→ Task input:

.....

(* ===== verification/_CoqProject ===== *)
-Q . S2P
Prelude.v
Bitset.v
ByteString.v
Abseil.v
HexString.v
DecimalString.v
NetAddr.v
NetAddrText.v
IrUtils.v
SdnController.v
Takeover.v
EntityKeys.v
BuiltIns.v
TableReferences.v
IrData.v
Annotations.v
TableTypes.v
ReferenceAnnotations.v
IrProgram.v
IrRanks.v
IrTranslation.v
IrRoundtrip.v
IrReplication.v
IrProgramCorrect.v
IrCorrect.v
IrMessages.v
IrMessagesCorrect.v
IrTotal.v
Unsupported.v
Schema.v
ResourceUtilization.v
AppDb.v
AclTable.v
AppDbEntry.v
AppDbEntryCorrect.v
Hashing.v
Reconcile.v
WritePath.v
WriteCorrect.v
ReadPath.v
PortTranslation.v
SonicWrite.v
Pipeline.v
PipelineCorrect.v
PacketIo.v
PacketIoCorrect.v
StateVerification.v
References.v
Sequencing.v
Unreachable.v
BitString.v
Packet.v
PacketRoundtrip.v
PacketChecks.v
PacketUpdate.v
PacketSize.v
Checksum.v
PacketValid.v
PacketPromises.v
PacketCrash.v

.....

→ Work required:
The range begins at the line containing "PacketSize.v" and ends at the last line of the entries; reproduce it exactly.

→ Response for this exercise:
PacketSize.v
Checksum.v
PacketValid.v
PacketPromises.v
PacketCrash.v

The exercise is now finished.